Required action: The response should hold each line from the entries below where "zlen" is found.

Exercise data:
(* ===== verification/BootExamples.v ===== *)
(** Booting the sample machine: its image as the boot loader's only module. *)

From S2P Require Import Prelude Hardware Screen FileSystem Idt Segments Rtc Paging Kernel FdTable Process.
From S2P Require Import Lifecycle Terminals KeyboardSpec ShellSpec Boot BootSpec Sample.

(** The static variables are zero. *)
Definition cold_machine : kernel :=
  mkKernel sample_link (mkLib [0; 0; 0] [0; 0; 0] 0 0 ∅ (mkIO false [] (fun _ => 0) 0)) (mkFs [] 0 0 0 0 0 0 0 [])
    (mkProcs (replicate 8 None) (replicate 8 0) [0; 0; 0] (pcbs sample_procs) (replicate 3 (replicate 128 0)))
    (fun _ => mkOps None None None None) (mkRtc 0 0 0 (mkTime 0 0 0 0 0 0))
    (mkKbd 0 0 [0; 0; 0] 0 0 [0; 0; 0] (replicate 3 (replicate 128 0)) 0)
    (replicate 3 (replicate 128 0)) (mkPaging zero_tables zero_tables 1 0 0)
    (mkCpu 0 0 0 0 (mkSegs static_gdt 0 0 0)) (0, 0) (replicate 256 inhabitant).

Definition image_module : module_t := mkModule 0x10000 0x18000 (lit "/filesys_img") machine_image.
(** Memory sizes, command line and modules. *)
Definition sample_mbi : multiboot_info_t :=
  mkMbi 0xD 640 31744 0 (lit "/bootimg") [image_module] (mkElf 0 0 0 0) 0 0 [].
Definition no_desc : seg_desc_t := mkSeg 7 7 7 7 1 3 0 7 1 1 0 1 7.

Lemma cold_start : at_start cold_machine.
Proof.
  split; try reflexivity.
  - apply sample_linked.
  - constructor; try done; by apply (bool_decide_unpack _).
  - apply zero_tables_wf.
  - intros i Hi. unfold PAGE_SIZE in Hi. apply (at_replicate 1024 0). lia.
  - split; [done|]. by apply (bool_decide_unpack _); vm_compute.
  - intros i Hi. destruct (pw_blocks _ (machine_procs []) i Hi) as (p & H). by exists p.
  - split; [done|]. by apply (bool_decide_unpack _); vm_compute.
  - done.
Qed.

Lemma machine_image_fs : filesystem_init_overlay machine_image = Ok machine_fs.
Proof.
  pose proof (filesystem_init_ok _ machine_image_wf) as H. unfold machine_fs.
  by destruct (filesystem_init_overlay machine_image).
Qed.

Lemma image_module_ok : module_ok image_module.
Proof.
  constructor; [split; [by apply (bool_decide_unpack _); vm_compute|split; [by left; apply (bool_decide_unpack _); vm_compute|by vm_compute]]|].
  intros i Hi. cbn [image_module mod_image]. unfold img_byte. replace (i / BLOCK) with 0 by (symmetry; apply Z.div_small; unfold BLOCK; lia).
  rewrite Z.mod_small by (unfold BLOCK; lia). assert (El : zlen machine_image = 7) by by vm_compute. rewrite rd_ok by lia. cbn [mbind outcome_bind].
  exists (at_ (at_ machine_image 0) i). apply rd_ok. assert (E : zlen (at_ machine_image 0) = 4096) by by vm_compute. lia.
Qed.

Lemma sample_mbi_ok : mbi_ok sample_mbi.
Proof.
  split; [intros _; by apply (bool_decide_unpack _); vm_compute| |done].
  split; [done|]. apply Forall_singleton. split; [exact image_module_ok|]. intros _. exists machine_fs. exact machine_image_fs.
Qed.

Lemma sample_filesys : filesys_of None (mods sample_mbi) = Some machine_image.
Proof.
  unfold filesys_of. cbn [mods sample_mbi foldl]. assert (E : is_filesys image_module = true) by by vm_compute. by rewrite E.
Qed.

Lemma entry_boots_witness :
  kwp (entry sample_frame no_desc no_desc (fun _ => 0) MULTIBOOT_BOOTLOADER_MAGIC sample_mbi) (fun _ _ => False) (fun t k' =>
    t = ToUser (entry_of (contents machine_fs (inode_of machine_fs 3))) 0x83FFFFC /\
    (exists p, prompt k' 0 p fresh_edit /\ parent_id p = -1) /\ view (lib k') = t_clear /\
    booted cold_machine machine_fs no_desc no_desc k') cold_machine.
Proof.
  exact (entry_boots cold_machine sample_frame no_desc no_desc (fun _ => 0) sample_mbi machine_image machine_fs 3
    cold_start (eq_refl _) sample_frame_wf sample_mbi_ok sample_filesys machine_image_fs machine_fs_wf machine_shell).
Defined.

Result of the exercise:
  rewrite Z.mod_small by (unfold BLOCK; lia). assert (El : zlen machine_image = 7) by by vm_compute. rewrite rd_ok by lia. cbn [mbind outcome_bind].
  exists (at_ (at_ machine_image 0) i). apply rd_ok. assert (E : zlen (at_ machine_image 0) = 4096) by by vm_compute. lia.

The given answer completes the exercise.